▶ **ACTIVITY**: Which of the lines in the data below contain the string "colons"? Copy each of them.

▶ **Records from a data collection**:

(* ===== verification/Sched.v ===== *)
(** * Goroutines that block, and fair runs

    [pool_step] of [Effects.v] interleaves calls that always reply. A channel
    operation or an accept loop waits instead: here a handler answers [None]
    when the call has to wait, and the state also changes by itself (clients,
    timers, the caller of the code). [fair] describes the infinite runs of a
    Go scheduler that does not stop while some goroutine can move; the lemmas
    say that goroutines making boundedly many calls come to rest. *)

From S2P Require Import Prelude Effects.

(** [None]: the call waits in this state. *)
Definition waiting_handler (E : Type → Type) (S : Type) : Type := ∀ X, E X → S → option (X * S).

(** The program makes at most [n] more calls, whatever the replies. *)
Fixpoint within {E A} (n : nat) (p : prog E A) {struct p} : Prop :=
  match p with
  | Ret _ | Panic => True
  | Vis e k => match n with O => False | Datatypes.S n => ∀ x, within n (k x) end
  end.

Lemma within_le {E A} (p : prog E A) m n : within m p → (m <= n)%nat → within n p.
Proof.
  revert m n. induction p as [a| |X e k IH]; intros [|m] [|n] H Hle; simpl in *; try done; [lia|].
  intros x. eapply IH; [apply H|lia].
Qed.

Lemma within_bind {E A B} (f : A → prog E B) (p : prog E A) m n :
  within m p → (∀ a, within n (f a)) → within (m + n) (prog_bind f p).
Proof.
  intros Hp Hf. revert m Hp. induction p as [a| |X e k IH]; intros m Hp; simpl.
  - eapply within_le; [apply Hf|lia].
  - done.
  - destruct m as [|m]; [done|]. simpl. intros x. by apply IH.
Qed.

Section sched.
Context {E : Type → Type} {S A : Type}.
Context (h : waiting_handler E S) (env : S → S → Prop).

(** One call of a goroutine. *)
Definition step_thread (p : prog E A) (s : S) : option (prog E A * S) :=
  match p with
  | Vis e k => '(x, s') ← h _ e s; Some (k x, s')
  | _ => None
  end.

Inductive go_step : list (prog E A) * S → list (prog E A) * S → Prop :=
| go_step_call i p ps s p' s' :
    ps !! i = Some p →
    step_thread p s = Some (p', s') →
    go_step (ps, s) (<[i := p']> ps, s').

(** Any goroutine moves, or the surroundings do. *)
Inductive step : list (prog E A) * S → list (prog E A) * S → Prop :=
| step_go c c' : go_step c c' → step c c'
| step_env ps s s' : env s s' → step (ps, s) (ps, s').

Definition enabled (c : list (prog E A) * S) : Prop := ∃ c', go_step c c'.

(** An infinite run; stuttering stands for the time nothing happens. *)
Definition infinite_run (σ : nat → list (prog E A) * S) : Prop :=
  ∀ n, step (σ n) (σ (Datatypes.S n)) ∨ σ (Datatypes.S n) = σ n.

(** Goroutines are not starved: again and again one of them moves or none can. *)
Definition fair (σ : nat → list (prog E A) * S) : Prop :=
  infinite_run σ ∧
  ∀ n, ∃ m, (n <= m)%nat ∧ (go_step (σ m) (σ (Datatypes.S m)) ∨ ¬ enabled (σ m)).

(** A predicate every step preserves holds along a run. *)
Lemma run_invariant (I : list (prog E A) * S → Prop) σ :
  infinite_run σ → (∀ c c', I c → step c c' → I c') → ∀ n, I (σ 0%nat) → I (σ n).
Proof.
  intros Hrun HI n H0. induction n as [|n IH]; [done|].
  destruct (Hrun n) as [Hs|Heq]; [eauto|by rewrite Heq].
Qed.

Lemma run_invariant_from (I : list (prog E A) * S → Prop) σ n m :
  infinite_run σ → (∀ c c', I c → step c c' → I c') → (n <= m)%nat → I (σ n) → I (σ m).
Proof.
  intros Hrun HI Hle Hn. induction Hle as [|m _ IH]; [done|].
  destruct (Hrun m) as [Hs|Heq]; [eauto|by rewrite Heq].
Qed.

(** ** Coming to rest *)

(** The goroutines make at most [b] more calls between them. *)
Definition budget (b : nat) (ps : list (prog E A)) : Prop :=
  ∃ ns, Forall2 within ns ps ∧ (sum_list ns <= b)%nat.

Lemma sum_list_insert ns i n m :
  ns !! i = Some n → (sum_list (<[i := m]> ns) + n = sum_list ns + m)%nat.
Proof.
  revert i. induction ns as [|k ns IH]; intros [|i] Hi; simplify_eq/=; [lia|].
  specialize (IH i Hi). lia.
Qed.

Lemma budget_go ps s ps' s' b :
  budget b ps → go_step (ps, s) (ps', s') → ∃ b', (b' < b)%nat ∧ budget b' ps'.
Proof.
  intros (ns & Hns & Hle) Hs. inversion Hs as [i p ps0 s0 p' s1 Hi Hp]; subst.
  destruct (Forall2_lookup_r _ _ _ _ _ Hns Hi) as (n & Hn & Hw).
  destruct p as [a| |X e k]; [done..|]. destruct n as [|n]; [done|]. simpl in Hp.
  destruct (h X e s) as [[x s2]|]; [|done]. simplify_eq/=.
  pose proof (sum_list_insert ns i _ n Hn).
  exists (sum_list (<[i := n]> ns)). split; [lia|].
  exists (<[i := n]> ns). split; [|done]. apply Forall2_insert; auto.
Qed.

Lemma budget_step c c' b : budget b c.1 → step c c' → ∃ b', (b' <= b)%nat ∧ budget b' c'.1.
Proof.
  intros Hb Hs. destruct Hs as [[ps s] [ps' s'] Hs|ps s s' _].
  - destruct (budget_go _ _ _ _ _ Hb Hs) as (b' & ? & ?). exists b'. split; [lia|done].
  - by exists b.
Qed.

Lemma budget_run σ n m b :
  infinite_run σ → (n <= m)%nat → budget b (σ n).1 → ∃ b', (b' <= b)%nat ∧ budget b' (σ m).1.
Proof.
  intros Hrun Hle Hb. induction Hle as [|m _ (b' & Hb' & IH)]; [eauto|].
  destruct (Hrun m) as [Hs|Heq].
  - destruct (budget_step _ _ _ IH Hs) as (b2 & ? & ?). exists b2. split; [lia|done].
  - rewrite Heq. eauto.
Qed.

(** Whatever the surroundings do, goroutines with a bounded number of calls
    reach a state in which each has returned or waits. *)
Lemma fair_rest σ n b :
  fair σ → budget b (σ n).1 → ∃ m, (n <= m)%nat ∧ ¬ enabled (σ m).
Proof.
  intros [Hrun Hfair]. revert n. induction (lt_wf b) as [b _ IH]; intros n Hb.
  destruct (Hfair n) as (m & Hle & [Hgo|Hno]); [|eauto].
  destruct (budget_run σ n m b Hrun Hle Hb) as (b1 & Hb1 & Hm).
  destruct (σ m) as [ps s] eqn:Em, (σ (Datatypes.S m)) as [ps' s'] eqn:Em'.
  destruct (budget_go _ _ _ _ _ Hm Hgo) as (b2 & Hb2 & Hm').
  destruct (IH b2 ltac:(lia) (Datatypes.S m)) as (r & Hr & Hrest); [by rewrite Em'|].
  exists r. split; [lia|done].
Qed.

(** ** Executable runs *)

(** The goroutine that moves, or a change of the surroundings. *)
Definition advance (i : nat) (c : list (prog E A) * S) : option (list (prog E A) * S) :=
  p ← c.1 !! i;
  '(p', s') ← step_thread p c.2;
  Some (<[i := p']> c.1, s').

Lemma advance_go i c c' : advance i c = Some c' → go_step c c'.
Proof.
  destruct c as [ps s]. unfold advance. simpl. intros H.
  destruct (ps !! i) as [p|] eqn:Hi; [|done]. simpl in H.
  destruct (step_thread p s) as [[p' s']|] eqn:Hp; [|done]. simplify_eq/=.
  by eapply go_step_call.
Qed.

Lemma not_enabled ps s i p : ¬ enabled (ps, s) → ps !! i = Some p → step_thread p s = None.
Proof.
  intros Hno Hi. destruct (step_thread p s) as [[p' s']|] eqn:Hp; [|done].
  destruct Hno. eexists. by eapply go_step_call.
Qed.

End sched.
(* ===== verification/Text.v ===== *)
(** * Text functions of Go's standard library

    What the sources use of [strings], [net], [net/http] headers, [fmt]
    scanning and [hash/fnv], on byte strings. *)

From S2P Require Import Prelude Errors.

(** ** [strings] *)

Fixpoint index_byte (c : ascii) (l : list ascii) : option nat :=
  match l with
  | [] => None
  | x :: l => if decide (x = c) then Some 0%nat else S <$> index_byte c l
  end.

Fixpoint last_index_byte (c : ascii) (l : list ascii) : option nat :=
  match l with
  | [] => None
  | x :: l =>
      match last_index_byte c l with
      | Some i => Some (S i)
      | None => if decide (x = c) then Some 0%nat else None
      end
  end.

(** [strings.Split(s, sep)] for a one-byte separator: never empty. *)
Fixpoint split_bytes (sep : ascii) (l : list ascii) : list (list ascii) :=
  match l with
  | [] => [[]]
  | c :: l =>
      if decide (c = sep) then [] :: split_bytes sep l
      else match split_bytes sep l with
           | p :: ps => (c :: p) :: ps
           | [] => [[c]]
           end
  end.

Definition Split (s : string) (sep : ascii) : list string := of_bytes <$> split_bytes sep (bytes s).

(** [strings.HasPrefix]. *)
Definition has_prefix (p l : list ascii) : bool := bool_decide (take (length p) l = p).
Definition HasPrefix (s p : string) : bool := has_prefix (bytes p) (bytes s).

(** Unicode white space (UTF-8 encoded), the runes of [unicode.IsSpace]:
    U+0009-000D, U+0020, U+0085, U+00A0, U+1680, U+2000-200A, U+2028, U+2029,
    U+202F, U+205F and U+3000. *)
Definition white_space : list (list ascii) :=
  map (λ z, [byte_of z]) [9; 10; 11; 12; 13; 32] ++
  map (map byte_of)
    ([[194; 133]; [194; 160]; [225; 154; 128]; [226; 128; 168]; [226; 128; 169];
      [226; 128; 175]; [226; 129; 159]; [227; 128; 128]] ++
     map (λ k, [226; 128; 128 + Z.of_nat k]) (seq 0 11)).

(** Removes one space rune, given the list of their encodings. *)
Definition strip_one (spaces : list (list ascii)) (l : list ascii) : option (list ascii) :=
  match List.find (λ p, has_prefix p l) spaces with
  | Some p => Some (drop (length p) l)
  | None => None
  end.

(** Each round removes at least one byte, so the length is enough fuel. *)
Fixpoint strip_spaces (fuel : nat) (spaces : list (list ascii)) (l : list ascii) : list ascii :=
  match fuel with
  | O => l
  | S fuel =>
      match strip_one spaces l with
      | Some l => strip_spaces fuel spaces l
      | None => l
      end
  end.

Definition trim_left (l : list ascii) : list ascii := strip_spaces (length l) white_space l.
Definition trim_right (l : list ascii) : list ascii :=
  rev (strip_spaces (length l) (map (@rev ascii) white_space) (rev l)).

Definition TrimSpace (s : string) : string := of_bytes (trim_right (trim_left (bytes s))).

(** ** [net.SplitHostPort] *)

Definition addrErr (addr why : string) : (string * string) + error :=
  inr (Errorf ("address " +:+ addr +:+ ": " +:+ why)).

(** The checks and the result common to both address forms: [host] is known,
    [\[] may appear before index [j] and [\]] before index [k] only. *)
Definition split_rest (hostport : string) (i j k : nat) (host : list ascii) : (string * string) + error :=
  let l := bytes hostport in
  match index_byte "["%char (drop j l), index_byte "]"%char (drop k l) with
  | Some _, _ => addrErr hostport "unexpected '[' in address"
  | None, Some _ => addrErr hostport "unexpected ']' in address"
  | None, None => inl (of_bytes host, of_bytes (drop (S i) l))
  end.

Definition SplitHostPort (hostport : string) : (string * string) + error :=
  let l := bytes hostport in
  match last_index_byte ":"%char l with
  | None => addrErr hostport "missing port in address"
  | Some i =>
      if decide (head l = Some "["%char) then
        match index_byte "]"%char l with
        | None => addrErr hostport "missing ']' in address"
        | Some en =>
            if decide (S en = length l) then addrErr hostport "missing port in address"
            else if decide (S en = i) then
              split_rest hostport i 1 (S en) (drop 1 (take en l))
            else if decide (l !! S en = Some ":"%char) then
              addrErr hostport "too many colons in address"
            else addrErr hostport "missing port in address"
        end
      else
        let host := take i l in
        match index_byte ":"%char host with
        | Some _ => addrErr hostport "too many colons in address"
        | None => split_rest hostport i 0 0 host
        end
  end.

(** ** [net/http] headers *)

(** Bytes allowed in a header field name (RFC 7230 [tchar]). *)
Definition valid_header_byte (c : ascii) : bool :=
  let b := byte_val c in
  bool_decide (48 <= b <= 57 ∨ 65 <= b <= 90 ∨ 97 <= b <= 122 ∨
               b ∈ [33; 35; 36; 37; 38; 39; 42; 43; 45; 46; 94; 95; 96; 124; 126]).

Fixpoint canonical_bytes (upper : bool) (l : list ascii) : list ascii :=
  match l with
  | [] => []
  | c :: l =>
      let b := byte_val c in
      let c' := if upper && bool_decide (97 <= b <= 122) then byte_of (b - 32)
                else if negb upper && bool_decide (65 <= b <= 90) then byte_of (b + 32)
                else c in
      c' :: canonical_bytes (bool_decide (c' = "-"%char)) l
  end.

Definition CanonicalMIMEHeaderKey (s : string) : string :=
  if forallb valid_header_byte (bytes s) then of_bytes (canonical_bytes true (bytes s)) else s.

(** [http.Header.Get]: the first value of the canonical key, or the empty string. *)
Definition Header_Get (h : gmap string (list string)) (key : string) : string :=
  default "" (head (default [] (h !! CanonicalMIMEHeaderKey key))).

(** ** [fmt.Sscanf] with a literal prefix and one [%s] verb

    The input must start with the prefix; white space before the word is
    skipped, except that a line feed is an error; the word ends at the next
    white space; the rest of the input is ignored. The input is taken to be
    valid UTF-8. *)
Fixpoint take_word (fuel : nat) (l : list ascii) : list ascii :=
  match fuel, l with
  | S fuel, c :: l' =>
      match strip_one white_space l with
      | Some _ => []
      | None => c :: take_word fuel l'
      end
  | _, _ => []
  end.

Definition sscanf_word (prefix input : string) : string + error :=
  let l := bytes input in
  if has_prefix (bytes prefix) l then
    let l := drop (String.length prefix) l in
    let l' := trim_left l in
    if decide ("010"%char ∈ take (length l - length l') l) then inr (Errorf "unexpected newline")
    else if decide (l' = []) then inr (Errorf "unexpected EOF")
    else inl (of_bytes (take_word (length l') l'))
  else inr (Errorf "input does not match format").

(** ** [hash/fnv], 32-bit FNV-1a *)

Definition fnv_offset32 : Z := 2166136261.
Definition fnv_prime32 : Z := 16777619.

Definition fnv32a (s : string) : Z :=
  foldl (λ h c, uint32 (Z.lxor h (byte_val c) * fnv_prime32)) fnv_offset32 (bytes s).

(** ** [unicode/utf8.ValidString] *)

Definition in_range (lo hi : Z) (c : ascii) : bool := bool_decide (lo <= byte_val c <= hi).
Definition cont_byte : ascii → bool := in_range 128 191.

Fixpoint valid_utf8 (l : list ascii) : bool :=
  match l with
  | [] => true
  | a :: l =>
      if in_range 0 127 a then valid_utf8 l
      else match l with
      | [] => false
      | b :: l =>
          if in_range 194 223 a then cont_byte b && valid_utf8 l
          else match l with
          | [] => false
          | c :: l =>
              if in_range 224 239 a then
                (if decide (byte_val a = 224) then in_range 160 191 b
                 else if decide (byte_val a = 237) then in_range 128 159 b else cont_byte b) &&
                cont_byte c && valid_utf8 l
              else match l with
              | [] => false
              | d :: l =>
                  in_range 240 244 a &&
                  (if decide (byte_val a = 240) then in_range 144 191 b
                   else if decide (byte_val a = 244) then in_range 128 143 b else cont_byte b) &&
                  cont_byte c && cont_byte d && valid_utf8 l
              end
          end
      end
  end.

Definition ValidString (s : string) : bool := valid_utf8 (bytes s).

(** ** Facts *)

Lemma valid_utf8_ascii l : Forall (λ c, byte_val c < 128) l → valid_utf8 l = true.
Proof.
  induction 1 as [|c l Hc Hl IH]; [done|]. simpl.
  unfold in_range at 1. rewrite bool_decide_true by (pose proof (byte_val_range c); lia). done.
Qed.

Lemma index_byte_None c l : index_byte c l = None ↔ c ∉ l.
Proof.
  induction l as [|x l IH]; simpl; [split; [by intros _ ?%elem_of_nil|done]|].
  rewrite not_elem_of_cons. case_decide; subst.
  - split; [done|by intros [? _]].
  - rewrite fmap_None, IH. naive_solver.
Qed.

Lemma split_bytes_cons sep l : ∃ p ps, split_bytes sep l = p :: ps.
Proof.
  induction l as [|c l (p & ps & IH)]; simpl; [by eauto|].
  case_decide; [eauto|]. rewrite IH. eauto.
Qed.

(** The first part of a split is what precedes the first separator. *)
Lemma split_bytes_head sep l1 l2 :
  sep ∉ l1 → head (split_bytes sep (l1 ++ sep :: l2)) = Some l1.
Proof.
  induction l1 as [|c l1 IH]; intros Hn; simpl; [by rewrite decide_True|].
  rewrite not_elem_of_cons in Hn. rewrite decide_False by naive_solver.
  destruct (split_bytes_cons sep (l1 ++ sep :: l2)) as (p & ps & Heq). rewrite Heq in *.
  simpl in *. f_equal. destruct Hn as [_ Hn]. apply IH in Hn. congruence.
Qed.

Lemma split_bytes_none sep l : sep ∉ l → split_bytes sep l = [l].
Proof.
  induction l as [|c l IH]; intros Hn; simpl; [done|].
  rewrite not_elem_of_cons in Hn. rewrite decide_False, IH; naive_solver.
Qed.

Lemma fnv32a_range s : 0 <= fnv32a s < 2 ^ 32.
Proof.
  unfold fnv32a. destruct (bytes s) as [|c l] using rev_ind; [unfold fnv_offset32; simpl; lia|].
  rewrite foldl_snoc. apply uint32_range.
Qed.

(** Published FNV-1a test vectors. *)
Example fnv32a_vectors :
  map fnv32a [""; "a"; "b"; "foobar"] = [2166136261; 3826002220; 3876335077; 3214735720].
Proof. reflexivity. Qed.

Example TrimSpace_ex : TrimSpace "	 10.0.0.1  " = "10.0.0.1".
Proof. reflexivity. Qed.

Example SplitHostPort_ex :
  map SplitHostPort ["10.0.0.1:8080"; "[::1]:80"] =
  [inl ("10.0.0.1", "8080"); inl ("::1", "80")].
Proof. reflexivity. Qed.

Example CanonicalMIMEHeaderKey_ex :
  map CanonicalMIMEHeaderKey ["x-client-id"; "x-client-key"; "X-Forwarded-For"; "bad key"] =
  ["X-Client-Id"; "X-Client-Key"; "X-Forwarded-For"; "bad key"].
Proof. reflexivity. Qed.
(* ===== verification/Types.v ===== *)
(** * [internal/types]: configuration, persisted state, dynamic values

    The structs of [config.go] and [state.go] as records with the source's
    field names (prefixed where Go would qualify them by the struct), the
    validation of a client configuration, and the bounded list of recent
    flips. *)

From S2P Require Import Prelude Errors Strconv.
From Stdlib Require SpecFloat.

(** ** Dynamic values ([any])

    The dynamic types that reach the code: JSON scalars (a JSON number decodes
    to a [float64]), the [int]/[int64] fields of an aggregate, slices and
    string-keyed maps. A map may be nil. *)
Inductive any : Type :=
| VNil
| VBool (b : bool)
| VFloat64 (f : SpecFloat.spec_float)
| VInt (z : Z)
| VString (s : string)
| VSlice (l : list any)
| VMap (m : option (list (string * any))).

(** [map\[string\]any]: nil, or its entries. *)
Definition gomap : Type := option (list (string * any)).

(** ** [config.go] *)

Definition ClientIDMinLength : Z := 4.
Definition ClientKeyMinLength : Z := 8.
Definition ClientIDHdrName : string := "x-client-id".
Definition ClientKeyHdrName : string := "x-client-key".
Definition MinWindowSizeSeconds : Z := 10.

Record Passthrough := mkPassthrough {
  pt_FieldExpr : string;
  pt_Negate : bool;
}.

Record TargetConfig := mkTargetConfig {
  SNSArn : string;
  SNSRPM : Z;
}.

Record FlapConfig := mkFlapConfig {
  WindowSeconds : Z;
  SuppressBelow : Z;
  AggregateAt : Z;
  AggregateMaxItems : Z;
  AggregateCooldownSeconds : Z;
}.

Record TriggerConfig := mkTriggerConfig {
  tr_FieldExpr : string;
  ScopeFields : list string;
  Target : TargetConfig;
  Flapping : option FlapConfig;
}.

Record ClientConfig := mkClientConfig {
  ClientID : string;
  ClientName : string;
  ClientKey : string;
  IPRPM : Z;
  ClientRPM : Z;
  cc_Passthrough : Passthrough;
  Trigger : TriggerConfig;
}.

(** The zero values [types.Passthrough{}] to [types.ClientConfig{}]. *)
Definition zeroClientConfig : ClientConfig :=
  mkClientConfig "" "" "" 0 0 (mkPassthrough "" false)
    (mkTriggerConfig "" [] (mkTargetConfig "" 0) None).

Definition len (s : string) : Z := Z.of_nat (String.length s).

(** [ClientConfig.Validate]. *)
Definition Validate (c : ClientConfig) : option error :=
  if decide (ClientID c = "") then Some (Errorf "client_id is required")
  else if decide (ClientName c = "") then Some (Errorf "client_name is required")
  else if decide (ClientKey c = "") then Some (Errorf "client_key is required")
  else if decide (len (ClientKey c) < ClientKeyMinLength) then
    Some (Errorf ("api_key must be at least " +:+ FormatInt ClientKeyMinLength +:+ " characters"))
  else if decide (IPRPM c < 0) then Some (Errorf "ip_rpm must be non-negative. 0 for non limit")
  else if decide (ClientRPM c < 0) then Some (Errorf "client_rpm must be non-negative. 0 for non limit")
  else
    match Flapping (Trigger c) with
    | Some flapping =>
        if decide (WindowSeconds flapping < MinWindowSizeSeconds) then
          Some (Errorf ("flapping.window_seconds must be greater than or equal to " +:+
                        FormatInt MinWindowSizeSeconds +:+ " seconds"))
        else if decide (SuppressBelow flapping < 0 ∨ SuppressBelow flapping > WindowSeconds flapping) then
          Some (Errorf "flapping.suppress_below must be non-negative and less than or equal to window_seconds")
        else None
    | None => None
    end.

(** ** [state.go] *)

Definition HardLimitRecentItems : Z := 128.

Record Flip := mkFlip {
  At : Z;
  From : string;
  To : string;
  fl_Payload : string;
}.

Record Edge := mkEdge {
  ScopeKey : string;
  LastValue : string;
  LastChangeTS : Z;
  WindowStart : Z;
  FlipCount : Z;
  Recent : list Flip;
  AggUntilTS : Z;
  Version : Z;
}.

#[global] Instance Flip_eq_dec : EqDecision Flip.
Proof. solve_decision. Defined.
#[global] Instance Edge_eq_dec : EqDecision Edge.
Proof. solve_decision. Defined.

(** Field assignments on a local [types.Edge]. *)
Definition set_ScopeKey (v : string) (e : Edge) : Edge :=
  mkEdge v (LastValue e) (LastChangeTS e) (WindowStart e) (FlipCount e) (Recent e) (AggUntilTS e) (Version e).
Definition set_LastValue (v : string) (e : Edge) : Edge :=
  mkEdge (ScopeKey e) v (LastChangeTS e) (WindowStart e) (FlipCount e) (Recent e) (AggUntilTS e) (Version e).
Definition set_LastChangeTS (v : Z) (e : Edge) : Edge :=
  mkEdge (ScopeKey e) (LastValue e) v (WindowStart e) (FlipCount e) (Recent e) (AggUntilTS e) (Version e).
Definition set_WindowStart (v : Z) (e : Edge) : Edge :=
  mkEdge (ScopeKey e) (LastValue e) (LastChangeTS e) v (FlipCount e) (Recent e) (AggUntilTS e) (Version e).
Definition set_FlipCount (v : Z) (e : Edge) : Edge :=
  mkEdge (ScopeKey e) (LastValue e) (LastChangeTS e) (WindowStart e) v (Recent e) (AggUntilTS e) (Version e).
Definition set_Recent (v : list Flip) (e : Edge) : Edge :=
  mkEdge (ScopeKey e) (LastValue e) (LastChangeTS e) (WindowStart e) (FlipCount e) v (AggUntilTS e) (Version e).
Definition set_AggUntilTS (v : Z) (e : Edge) : Edge :=
  mkEdge (ScopeKey e) (LastValue e) (LastChangeTS e) (WindowStart e) (FlipCount e) (Recent e) v (Version e).
Definition set_Version (v : Z) (e : Edge) : Edge :=
  mkEdge (ScopeKey e) (LastValue e) (LastChangeTS e) (WindowStart e) (FlipCount e) (Recent e) (AggUntilTS e) v.

(** [xs\[lo:\]]: [None] is the slice-bounds panic. *)
Definition slice_from {A} (l : list A) (lo : Z) : option (list A) :=
  if decide (0 <= lo <= Z.of_nat (length l)) then Some (drop (Z.to_nat lo) l) else None.

(** [AppendRecent]. *)
Definition AppendRecent (rs : list Flip) (f : Flip) (cap : Z) : option (list Flip) :=
  let rs := rs ++ [f] in
  if decide (Z.of_nat (length rs) > cap) then slice_from rs (Z.of_nat (length rs) - cap)
  else Some rs.

(** Arithmetic with the constants of the package. *)
Ltac types_lia :=
  unfold HardLimitRecentItems, MinWindowSizeSeconds, ClientKeyMinLength in *; int_lia.

(** ** Properties *)

(** What a configuration accepted by [Validate] guarantees. *)
Record valid_config (c : ClientConfig) : Prop := {
  vc_id : ClientID c ≠ "";
  vc_name : ClientName c ≠ "";
  vc_key : ClientKeyMinLength <= len (ClientKey c);
  vc_ip : 0 <= IPRPM c;
  vc_client : 0 <= ClientRPM c;
  vc_window : ∀ f, Flapping (Trigger c) = Some f → MinWindowSizeSeconds <= WindowSeconds f;
  vc_suppress : ∀ f, Flapping (Trigger c) = Some f → 0 <= SuppressBelow f <= WindowSeconds f;
}.

Lemma Validate_valid c : Validate c = None ↔ valid_config c.
Proof.
  unfold Validate. split.
  - intros H. repeat case_decide; try discriminate.
    destruct (Flapping (Trigger c)) as [f|] eqn:Hf; constructor; try done; try lia;
      intros f' Hf'; rewrite Hf in Hf'; simplify_eq; repeat case_decide; try discriminate;
      types_lia.
  - intros [Hid Hname Hkey Hip Hcl Hw Hs].
    assert (ClientKey c ≠ "") by (intros Hk; rewrite Hk in Hkey; by vm_compute in Hkey).
    rewrite !decide_False by (done || lia).
    destruct (Flapping (Trigger c)) as [f|] eqn:Hf; [|done].
    specialize (Hw f eq_refl). specialize (Hs f eq_refl).
    rewrite !decide_False by lia. done.
Qed.

(** [AppendRecent] keeps the last [cap] elements, in order, and never panics
    for a non-negative capacity. *)
Lemma AppendRecent_spec rs f cap :
  0 <= cap → AppendRecent rs f cap = Some (last_n (Z.to_nat cap) (rs ++ [f])).
Proof.
  intros Hcap. unfold AppendRecent, slice_from. set (l := rs ++ [f]).
  destruct (decide (Z.of_nat (length l) > cap)).
  - rewrite decide_True by lia. unfold last_n. do 2 f_equal. lia.
  - rewrite last_n_all by lia. done.
Qed.

(** With a negative capacity the slice expression is out of range. *)
Lemma AppendRecent_negative rs f cap : cap < 0 → AppendRecent rs f cap = None.
Proof.
  intros Hcap. unfold AppendRecent, slice_from. rewrite decide_True by lia.
  by rewrite decide_False by lia.
Qed.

▶ **TASK OUTPUT**:
              addrErr hostport "too many colons in address"
        | Some _ => addrErr hostport "too many colons in address"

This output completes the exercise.